Récemment encore sur les ondes de Radio France International (RFI), le président Bongo Ondimba avait déclaré que « en 2005, après ce mandat, si je suis élu 0u battu, eh bien nous en parlerons. Mais pour le moment, il ne s'agit pas de dire que je veux être président à vie. Est-ce qu'il appartient à un individu ou à un club des individus comme nous l'étions de décider en disant le mandat du président doit être limité à deux mandats ? Nous avons enlevé ce verrou ».
Interrogé sur sa succession, il avait répondu : « ma succession, il faut seulement dire est-ce que vous ne penserez pas à s'arrêter ? Mon successeur c'est pas moi qui le chercherai, qui le trouverai »
Au sujet de sa longévité politique comparée à Eyadema, le président Bongo Ondimba avait avant le décès de ce dernier, déclaré que « lui c'est lui, moi c'est moi... », Pourtant, bien que comparaison ne soit pas raison, Gnassingbé Eyadema est né le 26 décembre 1935, et Omar Bongo Ondimba le 30 décembre 1935. Le premier est arrivé au pouvoir le 14 avril 1967 et le second le 28 novembre 1967. Tous les deux ont dirigé d'une main de fer leurs pays durant les 38 dernières années. L'un comme l’autre ont fait trembler leur peuple suite à une folle et fausse rumeur sur leur état de santé. Tous deux possèdent un fils député et membre du gouvernement dans lequel ils occupent des postes stratégiques.
Le fils du défunt président Eyadema, aidé par l'armée et au mépris de la Loi fondamentale, s'est emparé de force du pouvoir lors du décès de son père avant de se rétracter sous la pression de la communauté internationale sans pourtant mettre une croix sur ses ambitions. Le fils du doyen des chefs d'Etat africains est soupçonné par ses détracteurs de se positionner dans la course à la succession de son père.
Le premier président du Gabon Léon Mba dirigea le pays jusqu'à sa mort survenue le 28 novembre 1967. Le 2 décembre 1967, conformément aux dispositions constitutionnelles, sa succession revint au vice-président Albert Bernard Bongo (aujourd'hui Omar Bongo Ondimba).
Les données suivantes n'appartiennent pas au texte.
Lemma foldl_update_streams (rs : list reference) (e : entry) (s : pystream)
    (x : string) :
  (is_Some (streams (foldl update_entry e rs) !! s)
   ↔ is_Some (streams e !! s) ∨
     ∃ r, r ∈ rs ∧ stream_truthy (ref_stream r) = true ∧ ref_stream r = s) ∧
  (x ∈ default [] (streams (foldl update_entry e rs) !! s)
   ↔ x ∈ default [] (streams e !! s) ∨
     ∃ r, r ∈ rs ∧ stream_truthy (ref_stream r) = true ∧ ref_stream r = s ∧
          ref_md_id r = x).
Proof.
  revert e. induction rs as [|r rs IH]; intros e; simpl.
  - split; (split; [by left|]); intros [?|(r & Hr & _)]; try done;
      by apply elem_of_nil in Hr.
  - destruct (IH (update_entry e r)) as [IHs IHx]. rewrite IHs, IHx. clear IH IHs IHx.
    destruct (stream_truthy (ref_stream r)) eqn:Ht.
    + destruct (update_entry_stream e r Ht) as (_ & Hothers & ids & Hids & _ & Hmem & _).
      destruct (decide (s = ref_stream r)) as [->|Hne].
      * rewrite Hids. simpl. split.
        -- split; [intros _; right; exists r; split; [by left|done]|].
           intros _. left. by eexists.
        -- rewrite Hmem. split.
           ++ intros [[->|?]|(r' & Hr' & ?)]; [right|by left|right].
              ** exists r. split; [by left|done].
              ** exists r'. split; [by right|done].
           ++ intros [?|(r' & Hr' & Ht' & Hs' & Hx)]; [left; by right|].
              apply elem_of_cons in Hr' as [->|Hr']; [left; by left|].
              right. by exists r'.
      * rewrite (Hothers s Hne). split; (split;
          [intros [?|(r' & Hr' & ?)]; [by left|right; exists r'; split; [by right|done]]|]).
        -- intros [?|(r' & Hr' & Ht' & Hs')]; [by left|].
           apply elem_of_cons in Hr' as [->|Hr']; [congruence|]. right. by exists r'.
        -- intros [?|(r' & Hr' & Ht' & Hs' & Hx)]; [by left|].
           apply elem_of_cons in Hr' as [->|Hr']; [congruence|]. right. by exists r'.
    + destruct (update_entry_no_stream e r Ht) as (-> & _).
      split; (split;
          [intros [?|(r' & Hr' & ?)]; [by left|right; exists r'; split; [by right|done]]|]).
      * intros [?|(r' & Hr' & Ht' & Hs')]; [by left|].
        apply elem_of_cons in Hr' as [->|Hr']; [congruence|]. right. by exists r'.
      * intros [?|(r' & Hr' & Ht' & Hs' & Hx)]; [by left|].
        apply elem_of_cons in Hr' as [->|Hr']; [congruence|]. right. by exists r'.
Qed.

Lemma foldl_update_nodup (rs : list reference) (e : entry) :
  entry_nodup e → entry_nodup (foldl update_entry e rs).
Proof.
  revert e. induction rs as [|r rs IH]; intros e He; [done|].
  simpl. by apply IH, update_entry_nodup.
Qed.

End streams_json.

(** ** Streams in the index *)

Section stream_flush.
Context `{!Externals}.

Lemma json_loads_from_json (l : jline) (k : string) (e : entry) :
  json_loads l !! k = Some e → ∃ je, e = json_loads_entry je.
Proof.
  unfold json_loads. induction l as [|[k0 je0] l IH] using rev_ind; [done|].
  rewrite foldl_app. simpl. destruct (decide (k0 = k)) as [->|Hne].
  - rewrite lookup_insert_eq. intros [= <-]. by eexists.
  - by rewrite lookup_insert_ne.
Qed.

Lemma read_entry_from_json (ws ref_file : string) (w : world) (k : string)
    (e : entry) :
  read_entry ws ref_file w k = Some e → ∃ je, e = json_loads_entry je.
Proof.
  unfold read_entry, read_md_references.
  destruct (ref_files w !! os_path_join ws ref_file) as [lines|]; [|done].
  simpl. induction lines as [|l lines IH] using rev_ind; [done|].
  rewrite foldl_app. simpl. intros Hl.
  apply lookup_union_Some_raw in Hl as [Hl|[_ Hl]]; [|by apply IH].
  by eapply json_loads_from_json.
Qed.
Definition set_game_mode : Mode -> GameState -> GameState :=
  ltac:(field_setter eta_GameState game_mode).
Definition set_player1_name : string -> GameState -> GameState :=
  ltac:(field_setter eta_GameState player1_name).
Definition set_player2_name : string -> GameState -> GameState :=
  ltac:(field_setter eta_GameState player2_name).
Definition set_player1_primary_color : (option ColorDict) -> GameState -> GameState :=
  ltac:(field_setter eta_GameState player1_primary_color).
Definition set_player1_secondary_color : (option ColorDict) -> GameState -> GameState :=
  ltac:(field_setter eta_GameState player1_secondary_color).
Definition set_player2_primary_color : (option ColorDict) -> GameState -> GameState :=
  ltac:(field_setter eta_GameState player2_primary_color).
Definition set_player2_secondary_color : (option ColorDict) -> GameState -> GameState :=
  ltac:(field_setter eta_GameState player2_secondary_color).
Definition set_player1_ready : bool -> GameState -> GameState :=
  ltac:(field_setter eta_GameState player1_ready).
Definition set_player2_ready : bool -> GameState -> GameState :=
  ltac:(field_setter eta_GameState player2_ready).
Definition set_rfid_save_message : string -> GameState -> GameState :=
  ltac:(field_setter eta_GameState rfid_save_message).
Definition set_rfid_load_message : string -> GameState -> GameState :=
  ltac:(field_setter eta_GameState rfid_load_message).
Definition set_rfid_load_message_end_time : Z -> GameState -> GameState :=
  ltac:(field_setter eta_GameState rfid_load_message_end_time).
Definition set_rfid_load_message_player : (option Z) -> GameState -> GameState :=
  ltac:(field_setter eta_GameState rfid_load_message_player).
Definition set_rfid_welcome_message : string -> GameState -> GameState :=
  ltac:(field_setter eta_GameState rfid_welcome_message).
Definition set_rfid_welcome_message_end_time : Z -> GameState -> GameState :=
  ltac:(field_setter eta_GameState rfid_welcome_message_end_time).
Definition set_rfid_welcome_message_player : (option Z) -> GameState -> GameState :=
  ltac:(field_setter eta_GameState rfid_welcome_message_player).
Definition set_rfid_welcome_message_color : RGB -> GameState -> GameState :=
  ltac:(field_setter eta_GameState rfid_welcome_message_color).
Definition set_rfid_scan_animation_active : bool -> GameState -> GameState :=
  ltac:(field_setter eta_GameState rfid_scan_animation_active).
Definition set_rfid_scan_animation_player : (option Z) -> GameState -> GameState :=
  ltac:(field_setter eta_GameState rfid_scan_animation_player).
Definition set_rfid_scan_animation_start_time : Z -> GameState -> GameState :=
  ltac:(field_setter eta_GameState rfid_scan_animation_start_time).
Definition set_rfid_scan_animation_end_time : Z -> GameState -> GameState :=
  ltac:(field_setter eta_GameState rfid_scan_animation_end_time).
Definition set_rfid_scan_animation_pri_color : RGB -> GameState -> GameState :=
  ltac:(field_setter eta_GameState rfid_scan_animation_pri_color).
Definition set_rfid_scan_animation_sec_color : RGB -> GameState -> GameState :=
  ltac:(field_setter eta_GameState rfid_scan_animation_sec_color).
Definition set_volume : Z -> GameState -> GameState :=
  ltac:(field_setter eta_GameState volume).
Definition set_usa_score : Z -> GameState -> GameState :=
  ltac:(field_setter eta_GameState usa_score).
Definition set_ussr_score : Z -> GameState -> GameState :=
  ltac:(field_setter eta_GameState ussr_score).
Definition set_usa_sog : Z -> GameState -> GameState :=
  ltac:(field_setter eta_GameState usa_sog).
Definition set_ussr_sog : Z -> GameState -> GameState :=
  ltac:(field_setter eta_GameState ussr_sog).
Definition set_period : Z -> GameState -> GameState :=
  ltac:(field_setter eta_GameState period).
Definition set_game_clock : Z -> GameState -> GameState :=
  ltac:(field_setter eta_GameState game_clock).
Definition set_game_active : bool -> GameState -> GameState :=
  ltac:(field_setter eta_GameState game_active).
Definition set_game_over : bool -> GameState -> GameState :=
  ltac:(field_setter eta_GameState game_over).
Definition set_time_multiplier : Z -> GameState -> GameState :=
  ltac:(field_setter eta_GameState time_multiplier).
Definition set_goal_celebration_team : (option string) -> GameState -> GameState :=
  ltac:(field_setter eta_GameState goal_celebration_team).
Definition set_intermission_active : bool -> GameState -> GameState :=
  ltac:(field_setter eta_GameState intermission_active).
Definition set_overtime_active : bool -> GameState -> GameState :=
  ltac:(field_setter eta_GameState overtime_active).
Definition set_intermission_timer : Z -> GameState -> GameState :=
  ltac:(field_setter eta_GameState intermission_timer).
Definition set_goal_celebration_timer : Z -> GameState -> GameState :=
  ltac:(field_setter eta_GameState goal_celebration_timer).
Definition set_is_muted : bool -> GameState -> GameState :=
  ltac:(field_setter eta_GameState is_muted).
Definition set_volume_before_mute : Z -> GameState -> GameState :=
  ltac:(field_setter eta_GameState volume_before_mute).
Definition set_recent_sog_timer : Z -> GameState -> GameState :=
  ltac:(field_setter eta_GameState recent_sog_timer).
Definition set_goal_animation_active : bool -> GameState -> GameState :=
  ltac:(field_setter eta_GameState goal_animation_active).
Definition set_goal_animation_timer : Z -> GameState -> GameState :=
  ltac:(field_setter eta_GameState goal_animation_timer).
Definition set_goal_animation_frame_counter : Z -> GameState -> GameState :=
  ltac:(field_setter eta_GameState goal_animation_frame_counter).
Definition set_goal_animation_color : RGB -> GameState -> GameState :=
  ltac:(field_setter eta_GameState goal_animation_color).
Definition set_goal_animation_color_sec : RGB -> GameState -> GameState :=
  ltac:(field_setter eta_GameState goal_animation_color_sec).
Definition set_idle_animation_step : Z -> GameState -> GameState :=
  ltac:(field_setter eta_GameState idle_animation_step).
Definition set_particles : (list Particle) -> GameState -> GameState :=
  ltac:(field_setter eta_GameState particles).
Definition set_game_end_celebration_active : bool -> GameState -> GameState :=
  ltac:(field_setter eta_GameState game_end_celebration_active).
Definition set_winner_name : string -> GameState -> GameState :=
  ltac:(field_setter eta_GameState winner_name).
Definition set_motor_active : bool -> GameState -> GameState :=
  ltac:(field_setter eta_GameState motor_active).
Definition set_motor_stop_time : Z -> GameState -> GameState :=
  ltac:(field_setter eta_GameState motor_stop_time).
Definition set_goal_expand_step : Z -> GameState -> GameState :=
  ltac:(field_setter eta_GameState goal_expand_step).
Definition set_goal_expand_direction : Z -> GameState -> GameState :=
  ltac:(field_setter eta_GameState goal_expand_direction).
Definition set_goal_expand_center : Z -> GameState -> GameState :=
  ltac:(field_setter eta_GameState goal_expand_center).
Definition set_usa_special_celebration : bool -> GameState -> GameState :=
  ltac:(field_setter eta_GameState usa_special_celebration).
Definition set_usa_special_colors : (option (list RGB)) -> GameState -> GameState :=
  ltac:(field_setter eta_GameState usa_special_colors).
Definition set_ussr_special_celebration : bool -> GameState -> GameState :=
  ltac:(field_setter eta_GameState ussr_special_celebration).
Definition set_ussr_special_colors : (option (list RGB)) -> GameState -> GameState :=
  ltac:(field_setter eta_GameState ussr_special_colors).
Definition set_game_lights_set : bool -> GameState -> GameState :=
  ltac:(field_setter eta_GameState game_lights_set).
Depuis le décès d'Eyadema et malgré les appels des uns et des autres à une énième candidature d'Omar Bongo Ondimba en juin ou en décembre prochain, des voix s'élèvent à l'intérieur et à l'extérieur du pays pour demander le retrait d'Omar Bongo de la compétition et le positionnement de « l'atout qu'il a entre ses mains ». Le fera-t-il ? Nul ne peut le dire. Car le « vieux » a encore des projets pour son pays.